Until the Sun Falls from the Sky (The Three #1)(53)
“Yes.”
“Are you saying that, right now, you’re fasting for more than a day?”
“Yes.”
Oh my God!
I’d tried fasting when I was on some crazy diet years ago. I couldn’t last until dinner. I couldn’t imagine going for more than a day!
“Are you hungry?” I asked.
“Not as much as when I fasted for a week but yes, I am.”
I couldn’t believe this. “I don’t understand. Why would the rules do this to vampires when they change concubines?”
“The rules only state I can’t feed between the release of one and the initiation of another. Once you’re initiated, I’m free to attend Feasts.”
I felt my stomach twist at the idea of Lucien going to A Feast. Feeding on some random mortal. Touching her. Making her feel what he made me feel. Giving her what he gave me (before he took it away).
But last night at The Feast, he didn’t feed.
I swallowed hard before asking, “Are you going to Feasts, um, in between –?”
“Normally, I would, however, with you I haven’t.”
“Why?”
His arms gave me a squeeze. “If you taste the finest wine, Leah, you want another glass and if it takes a while to get it you’re content to wait. You don’t switch to lemonade no matter how sweet that lemonade might be or how thirsty you may get.”
It was the weirdest compliment I’d ever been given.
It was also, somehow, the most profound.
I really didn’t know how to respond so I said, “Oh.”
His hand slid up my back and started to play with my hair. “There’s more.”
I tilted my head to the side, trying not to dislodge his hand from my hair. I knew I shouldn’t like him playing with my hair but I did.
He went on, “As time passes and the healing properties stay in your bloodstream, they do other things to you as well.”
I felt my body tense. “Like what?”
“It takes a while, years, but they’ll start regenerating your body, your organs, your skin, your hair, everything. They help you fight off infection. They help any injury you should sustain to heal swiftly. They even ward off disease. It’s more but, to put it simply, in essence, you’ll be aging backward.”
At his words, I gasped. Finally, a bonus for being a concubine!
“You’re joking,” I breathed but I hoped he wasn’t.
“No. For it to happen, a vampire has to keep his concubine for some time and feed regularly. It takes at least a year before this process begins, sometimes two or even three.” His eyes locked on mine and he asked, “Didn’t you ever wonder why your mother and aunts look so much younger than they really are?”
I just thought it was the strict skincare regime they forced on my sister and me and all the cousins. I had no idea it was vampire saliva regeneration.
How weird.
How cool!
He must have read my face because he chuckled. “I see you like that.”
I couldn’t hide my exuberant response. “What’s not to like?”
His chuckle stopped but his handsome grin stayed in place as his hand twisted possessively in my hair.
“Nothing. There’s absolutely nothing not to like,” he murmured.
I didn’t know for certain what he was referring to but I felt it essential to stay on target. I was liking this lesson, liking it a lot.

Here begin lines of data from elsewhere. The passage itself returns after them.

Lemma injectionToken_sound sender rs :
  tri (λ S, sound S ∧ live_as S sender kHUB_PEER_ROLE_CLIENT ∧ (∀ r rs', rs = r :: rs' → ∃ e, has_entry S e (fr_peer_id r)))
    (injectionToken sender rs) (λ _, sound).
Proof.
  unfold injectionToken. destruct rs as [|r rs]; [by apply tri_ret; intros S [? _]|].
  eapply (tri_conseq _ (λ S, ∃ e, sound S ∧ live_as S sender kHUB_PEER_ROLE_CLIENT ∧ has_entry S e (fr_peer_id r)) _ _ (λ _, sound)); [|done|].
  { intros S (? & ? & He). destruct (He r rs eq_refl) as [e ?]. by exists e. }
  apply tri_ex. intros e. eapply tri_bind; [apply tri_find_peer|]. intros [i|]; [|by apply tri_ret; intros S [[? _] _]].
  apply (issue_at_agent (λ S, sound S ∧ live_as S sender kHUB_PEER_ROLE_CLIENT ∧ has_entry S e (fr_peer_id r)) e).
  - intros S (? & ? & ?). split_and!; [done..|by right].
  - intros t. solve_sound.
Qed.

(** A peer that may write on a channel is a live client. *)
Lemma writer_live S i p c : sound S → sk_peers S !! i = Some (skel_peer p) → ClientSession_CanWrite (hp_session p) c = true →
  live_as S (hp_peer_id p) kHUB_PEER_ROLE_CLIENT.
Proof.
  intros Hs Hp. unfold ClientSession_CanWrite, first_binding. destruct (scan _ _) as [j|] eqn:Hj; cbn; [|done].
  apply scan_hit in Hj as (x & Hx & [Hu _]%andb_true_iff). rewrite Hx. intros _.
  assert (skel_peer p ∈ sk_peers S) as Hin by (by eapply list_elem_of_lookup_2).
  assert (binding_sk x ∈ pk_bindings (skel_peer p)) as Hxin by (apply list_elem_of_fmap; exists x; split; [done|]; by eapply list_elem_of_lookup_2).
  destruct (sd_bindings S Hs _ _ Hin Hxin Hu) as (Hpu & Hpr & _). exists (standing p). apply (list_elem_of_lookup_2 _ i).
  unfold keys. rewrite list_lookup_fmap, Hp. cbn. cbn in Hpu, Hpr. unfold pk_key. cbn. by rewrite Hpu, Hpr.
Qed.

“How much age will I lose?”
“That depends on how long our Arrangement lasts, how much I feed. It’s important to note the healing heals. It doesn’t start a regression to childhood. It doesn’t undo growth or mental capacity. You’ll lose years of cell and organ aging, maybe more. But you’ll always be an adult.”
This was getting better and better. I didn’t exactly want to go back to my teen years. They sucked enough the first time.

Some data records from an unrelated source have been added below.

(* ===== verification/BrokerSoundControl.v ===== *)
(** * Soundness of connecting, HELLO, REGISTER and the bridge rules

    The handlers that change who is there and what the catalogue lists. *)

From S2P Require Import Prelude Slots Rings CString Wire HelloMessage RegisterMessage OpenMessage SubscribeMessage TxnMessage IfconfigMessage FrameMessage EchoTokens EgressQueue ClientSession InterfaceRegistry BridgeRoutes BridgeGroups.
From S2P Require Import BridgeTargets TransactionTable PeerDirectory FrameRoutes BrokerState BrokerPeers BrokerControl BrokerHandlers BrokerFrames BrokerRules BrokerAdmin BrokerLogic BrokerQuiet BrokerRelease BrokerSound.

(** ** The catalogue *)
(** [es'] has the live entries of [es], and otherwise only entries of [agent]. *)
Definition grows (agent : Z) (es es' : list entry_sk) : Prop :=
  length es' = length es ∧ (∀ e, e ∈ es → ek_use e = true → e ∈ es') ∧ (∀ e, e ∈ es' → ek_use e = true → e ∈ es ∨ ek_agent e = agent).

Lemma grows_refl a es : grows a es es.
Proof. split_and!; [done..|by left]. Qed.

(** A free entry taken. *)
Lemma grows_alter a (f : InterfaceEntry → InterfaceEntry) es0 k l :
  (∀ x, ek_agent (skel_entry (f x)) = a) → free_slot l = Some k → grows a es0 (skel_entry <$> l) → grows a es0 (skel_entry <$> alter f k l).
Proof.
  intros Hf Hk (Hl & Hold & Hnew). apply free_slot_Some in Hk as (x & Hx & Hu). rewrite (alter_insert_at f l k x Hx), list_fmap_insert.
  split_and!; [by rewrite length_insert| |].
  - intros e He Heu. pose proof (Hold e He Heu) as (j & Hj)%list_elem_of_lookup_1. apply (list_elem_of_lookup_2 _ j).
    rewrite list_lookup_insert_ne; [done|]. intros ->. rewrite list_lookup_fmap, Hx in Hj. injection Hj as <-. cbn in Heu, Hu. congruence.
  - intros e [->|He]%elem_of_insert_cases Heu; [right; apply Hf|by apply Hnew].
Qed.

Lemma grows_register n i r a m ack es0 :
  no_entry es0 a → grows a es0 (skel_entry <$> entries r) → grows a es0 (skel_entry <$> entries (register_loop n i r a m ack).1.2).
Proof.
  intros Hno. revert i r ack. induction n as [|n IH]; intros i r ack Hg; cbn [register_loop]; [done|].
  destruct (findFreeEntry r) as [k|] eqn:Hk; cbn [fst snd].
  - apply IH. cbn [entries]. by apply grows_alter.
  - destruct Hg as (Hl & Hold & Hnew). assert (skel_entry <$> entries (InterfaceRegistry_RemovePeer r a) = drop_entry a <$> (skel_entry <$> entries r)) as ->.
    { cbn. rewrite <- !list_fmap_compose. apply list_fmap_ext. intros j e _. cbn. unfold of_peer, drop_entry. cbn. by destruct (_ && _). }
    split_and!; [by rewrite length_fmap| |].
    + intros e He Hu. apply list_elem_of_fmap. exists e. split; [|by apply Hold]. unfold drop_entry. rewrite (proj2 (Z.eqb_neq _ _) (Hno e He Hu)). by rewrite andb_false_r.
    + intros e (e0 & -> & He0)%list_elem_of_fmap_1. unfold drop_entry. destruct (_ && _); [done|]. apply Hnew, He0.
Qed.

Lemma registered_skel r a : isPeerRegistered r a = false → no_entry (skel_entry <$> entries r) a.
Proof. intros H e (x & -> & Hx)%list_elem_of_fmap_1 Hu Ha. apply list_elem_of_lookup_1 in Hx as (i & Hi).
  pose proof (isPeerRegistered_false r a H i x Hi) as Hof. cbn in *. unfold of_peer in Hof. by rewrite Hu, Ha, Z.eqb_refl in Hof. Qed.

Lemma sound_grows S a es : sound S → grows a (sk_entries S) es → live_as S a kHUB_PEER_ROLE_AGENT ∨ a = INTERFACE_REGISTRY_HUB_PEER →
  sound (sk_with_entries S es).
Proof.
  intros Hs (Hl & Hold & Hnew) Ha. apply sound_entries; [done..| | | |by apply (agents_named 0 _ Hs)].
  - intros [u e ag] He Hu. cbn in *. destruct (Hnew _ He Hu) as [Hin|Heq]; cbn in *; subst; [by apply (sd_entries S Hs e)|]. by destruct Ha; [right|left].
  - intros p c Hp Hc Hu Hd. destruct (sd_bindings S Hs p c Hp Hc Hu) as (_ & _ & [ag Hag]%(λ f, f Hd)). exists ag. by apply Hold.
  - intros e ag He _ _. by apply Hold.
Qed.

Section control.
Context `{ports : HubPorts}.

Lemma skel_with_registry b r : skel (set_registry b r) = sk_with_entries (skel b) (skel_entry <$> entries r).
Proof. done. Qed.

Lemma registerAgent_sound id m : tri (λ S, sound S ∧ live_as S id kHUB_PEER_ROLE_AGENT) (registerAgent id m) (λ _, sound).
Proof.
  unfold registerAgent. apply (tri_bind _ _ (λ r S, (sound S ∧ live_as S id kHUB_PEER_ROLE_AGENT) ∧ sk_entries S = skel_entry <$> entries r)).
  { by apply tri_gets. }
  intros r. assert (grows id (skel_entry <$> entries r) (skel_entry <$> entries (InterfaceRegistry_RegisterAgent r id m).1.2)) as Hg.
  { unfold InterfaceRegistry_RegisterAgent. destruct (isPeerRegistered r id) eqn:Hreg; [apply grows_refl|].
    destruct (isRegistrationColliding r m); [apply grows_refl|]. apply grows_register; [by apply registered_skel|apply grows_refl]. }
  destruct (InterfaceRegistry_RegisterAgent r id m) as [[ok r'] ack]. cbn [fst snd] in Hg. apply sounds_after; [|by intros []; apply sounds_quiet].
  apply tri_modify. intros b [[Hs Hl] He]. rewrite skel_with_registry. apply (sound_grows _ id); [done| |by left]. by rewrite He.
Qed.
Lemma registerAgent_keys id m : fixes keys (registerAgent id m).
Proof.
  unfold registerAgent. apply fixes_bind; [done|]. intros r. destruct (InterfaceRegistry_RegisterAgent r id m) as [[ok r'] ack].
  apply fixes_bind; [by apply fixes_modify|done].
Qed.

(** ** The peer that registers stays while others go *)
Definition keyed (i : nat) (id r : Z) (v : bool * bool) (S : skeleton) : Prop := sound S ∧ keys S !! i = Some (true, id, r, v).

Lemma keyed_tri {A} i id r v (m : Hub A) : tri (keyed i id r v) m (λ _, sound) → fixes keys m → tri (keyed i id r v) m (λ _, keyed i id r v).
Proof. intros Hm Hk s Hs. split; [by apply Hm|]. rewrite Hk. apply Hs. Qed.

Lemma disconnect_keeps i id r v id' : id ≠ id' → tri (keyed i id r v) (disconnectPeer id') (λ _, keyed i id r v).
Proof.
  intros Hne. apply (tri_pull keys). intros K s [[Hs Hi] HK]. destruct (disconnect_gone K id' s) as (Hs' & _ & Hkept & _); [done|].
  split; [done|]. apply Hkept; [done|]. by rewrite <- HK.
Qed.

Lemma keyed_live i id r v S : keyed i id r v S → live_as S id r.
Proof. intros [_ Hk]. by eapply key_live. Qed.

Lemma displaceGhost_keeps i id v m : tri (keyed i id kHUB_PEER_ROLE_AGENT v) (displaceGhostPeer i m) (λ _, keyed i id kHUB_PEER_ROLE_AGENT v).
Proof.
  set (F := keyed i id kHUB_PEER_ROLE_AGENT v). unfold displaceGhostPeer.
  apply (tri_bind _ _ (λ p S, F S ∧ hp_peer_id p = id)).
  { eapply tri_conseq; [| |apply (tri_keyed_at F i id kHUB_PEER_ROLE_AGENT v)]; [done| |done]. by intros p S (? & _ & _ & ? & _). }
  intros p. eapply tri_bind; [by apply (tri_quiet (λ S, F S ∧ hp_peer_id p = id))|]. intros [g|]; [|by apply tri_ret; intros S [? _]].
  destruct (Z.eqb_spec g (hp_peer_id p)) as [|Hne]; [by apply tri_ret; intros S [? _]|].
  eapply tri_bind; [by apply (tri_quiet (λ S, F S ∧ hp_peer_id p = id))|]. intros [j|]; [|by apply tri_ret; intros S [? _]].
  eapply tri_bind; [by apply (tri_quiet (λ S, F S ∧ hp_peer_id p = id))|]. intros q. destruct (negb _); [by apply tri_ret; intros S [? _]|].
  apply tri_fact. intros Hid. eapply tri_bind; [apply (disconnect_keeps i id kHUB_PEER_ROLE_AGENT v g); congruence|]. intros []. by apply tri_ret.
Qed.

(** Only an agent nobody vouches for is displaced. *)
Lemma displaceable_other b i id l j d :
  sound (skel b) → keys (skel b) !! i = Some (true, id, kHUB_PEER_ROLE_AGENT, (true, l)) →
  PeerDirectory_FindDisplaceableAgent (bk_directory b) = Some (j, d) → id ≠ hp_peer_id d.
Proof.
  intros Hs Hi Hd Heq. unfold PeerDirectory_FindDisplaceableAgent in Hd.
  apply select_Some in Hd as (Hj & [Hu Hdis%Z.eqb_eq]%andb_true_iff & _); [|intros; lia..].
  destruct (displaceable d) as (_ & _ & Hv & _); [by rewrite Hdis|].
  assert (keys (skel b) !! j = Some (true, id, hp_role d, (false, hp_local d))) as Hkj.
  { unfold keys, skel. cbn [sk_peers]. rewrite !list_lookup_fmap, Hj. cbn. unfold pk_key, standing. cbn. unfold standing. by rewrite Hu, Hv, Heq. }
  pose proof (sd_unique _ Hs i j id _ _ _ _ Hi Hkj) as <-. congruence.
Qed.

Lemma make_room_keeps i id l fuel n :
  tri (keyed i id kHUB_PEER_ROLE_AGENT (true, l)) (make_room fuel n) (λ _, keyed i id kHUB_PEER_ROLE_AGENT (true, l)).
Proof.
  set (F := keyed i id kHUB_PEER_ROLE_AGENT (true, l)). induction fuel as [|fuel IH]; cbn [make_room]; [by apply tri_ret|].
  eapply tri_bind; [by apply (tri_quiet F)|]. intros [|]; [by apply tri_ret|].
  apply (tri_bind _ _ (λ o S, F S ∧ match o with Some (_, d) => id ≠ hp_peer_id d | None => True end)).
  { apply tri_gets. intros b Hb. split; [done|]. destruct (PeerDirectory_FindDisplaceableAgent _) as [[j d]|] eqn:Hd; [|done].
    destruct Hb as [Hs Hk]. by apply (displaceable_other b i id l j d). }
  intros [[j d]|]; [|by apply tri_ret; intros S [? _]]. apply tri_fact. intros Hne.
  apply (tri_bind _ _ (λ _, F)); [|intros []; exact IH]. unfold expel. eapply tri_bind; [apply tri_quiet; solve_quiet|]. intros [].
  by apply disconnect_keeps.
Qed.

Lemma makeRoomForInterfaces_keeps i id l n :
  tri (keyed i id kHUB_PEER_ROLE_AGENT (true, l)) (makeRoomForInterfaces n) (λ _, keyed i id kHUB_PEER_ROLE_AGENT (true, l)).
Proof.
  unfold makeRoomForInterfaces. eapply tri_bind; [by apply (tri_quiet (keyed i id kHUB_PEER_ROLE_AGENT (true, l)))|].
  intros [|]; [by apply tri_ret|apply make_room_keeps].
Qed.

Lemma registerAgent_keeps i id v m : tri (keyed i id kHUB_PEER_ROLE_AGENT v) (registerAgent id m) (λ _, keyed i id kHUB_PEER_ROLE_AGENT v).
Proof.
  apply keyed_tri; [|apply registerAgent_keys]. eapply tri_conseq; [| |apply registerAgent_sound]; [|done].
  intros S HS. split; [apply HS|by eapply keyed_live].
Qed.

Lemma register_again_keeps i id v m last retry :
  tri (keyed i id kHUB_PEER_ROLE_AGENT v) retry (λ _, keyed i id kHUB_PEER_ROLE_AGENT v) →
  tri (keyed i id kHUB_PEER_ROLE_AGENT v) (register_again id m last retry) (λ _, keyed i id kHUB_PEER_ROLE_AGENT v).
Proof.
  intros Hr. unfold register_again. destruct last.1; [by apply tri_ret|]. eapply tri_bind; [exact Hr|]. intros [|]; [apply registerAgent_keeps|by apply tri_ret].
Qed.

(** ** Reattaching *)
Lemma closeClientChannel_fixes {X} (f : skeleton → X) i c :
  (∀ S ts, f (sk_with_txns S ts) = f S) → (∀ S ps, f (sk_with_peers S ps) = f S) → fixes f (closeClientChannel i c).
Proof. intros Ht Hp. unfold closeClientChannel. solve_fixes; [by apply abandon_fixes|by apply fixes_update_peer]. Qed.
Lemma removeClientInterface_entries i id : fixes sk_entries (removeClientInterface i id).
Proof. unfold removeClientInterface. solve_fixes. by apply closeClientChannel_fixes. Qed.

Lemma reattach_bindings sn a n id w c :
  c ∈ binding_sk <$> bindings (ClientSession_ReattachInterface sn a n id w).2 → c.1.1 = true →
  c ∈ binding_sk <$> bindings sn ∨ c.2 = id.
Proof.
  cbn. rewrite <- list_fmap_compose. intros (x & -> & Hx)%list_elem_of_fmap_1. cbn. destruct (awaits a n x); [by right|].
  left. apply list_elem_of_fmap. by exists x.
Qed.

Lemma reattachInterface_sound e agent :
  tri (λ S, sound S ∧ has_entry S (ie_interface_id e) agent) (reattachInterface e) (λ _ S, sound S ∧ has_entry S (ie_interface_id e) agent).
Proof.
  set (F := λ S, sound S ∧ has_entry S (ie_interface_id e) agent). unfold reattachInterface. apply tri_for_peers.
  { intros S [Hs _]. apply (sd_sizes S Hs). }
  intros i p. destruct (Z.eqb_spec (hp_role p) kHUB_PEER_ROLE_CLIENT) as [Hr|]; cbn [negb]; [|by apply tri_ret; intros S [? _]].
  eapply tri_bind; [apply tri_quiet; solve_quiet|]. intros w. pose proof (reattach_bindings (hp_session p) (ie_agent_name e) (ie_interface_name e) (ie_interface_id e) w) as Hb.
  destruct (ClientSession_ReattachInterface _ _ _ _ _) as [re sn]. cbn in Hb.
  assert (∀ m : Hub (), fixes sk_entries m → tri F m (λ _, sound) → tri F m (λ _, F)) as HF.
  { intros m Hfix Hm s Hs. split; [by apply Hm|]. unfold has_entry. rewrite Hfix. apply Hs. }
  apply (tri_bind _ _ (λ _, F)).
  - apply (tri_conseq _ (λ S, sound S ∧ sk_peers S !! i = Some (skel_peer p) ∧ (hp_in_use p = true ∧ has_entry S (ie_interface_id e) agent)) _ _ (λ _, F)); [|done|].
    { intros S ([? ?] & ? & ?). done. }
    intros s (Hs & Hp & Hu & He). split; [|exact He]. apply (put_session (λ S, hp_in_use p = true ∧ has_entry S (ie_interface_id e) agent) i p sn); [|done].
    intros S c [Hu' He'] Hc Hcu. destruct (Hb c Hc Hcu) as [?| ->]; [by left|right]. split_and!; [done..|]. by exists agent.
  - intros []. destruct re; cbn [negb]; [|by apply tri_ret]. eapply tri_bind; [apply (tri_quiet F); solve_quiet|]. intros [|]; cbn [negb].
    + destruct (ClientSession_ChannelForInterface _ _); [|by apply tri_ret]. apply tri_quiet. solve_quiet.
    + apply HF; [apply removeClientInterface_entries|]. eapply sounds_from; [by intros S [? _]|]. solve_sound.
Qed.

He slid out from under me and to his side so we were face-to-face. I caught his expression and it had grown serious.
“Before The Revolution,” he paused and asked, “Did you at least learn about The Revolution before you were expelled?”
I had. The Vampire Revolution was where this concubine business, and the rules and laws that governed vampires, all started, which was pretty much where the Vampire Studies syllabus started.
In a nutshell, in 1665 the vampires revolted in a bloody, yearlong (and then some) battle which was almost fully contained in London. History knew it as The Great Plague which was a story Parliament, King Charles II and The Vampire Dominion agreed would be spread. It was, instead, vampires fighting their own, an offshoot vampire sect who had allied themselves with mortals. I was fuzzy on the details of why the vampires revolted but they did and it wasn’t a pretty scene.
The offshoot sect won.
The Great Fire of London didn’t herald the end of the plague. It was an enormous vampire execution that got out of hand and burned down a lot of London. It also heralded the official end of The Vampire Revolution and the beginning of the Terms of Agreement between Immortal and Mortal.
“Yes,” I answered Lucien’s question.
He pulled me closer and his voice dipped lower. “Before The Revolution, it wasn’t unusual for vampires to take mortal mates.”
This was shocking news as another thing I’d caught in the moments I paid attention in class was that vampires mated, as in pledged their troth, with vampires, period, dot, the end. Not mortals. Never.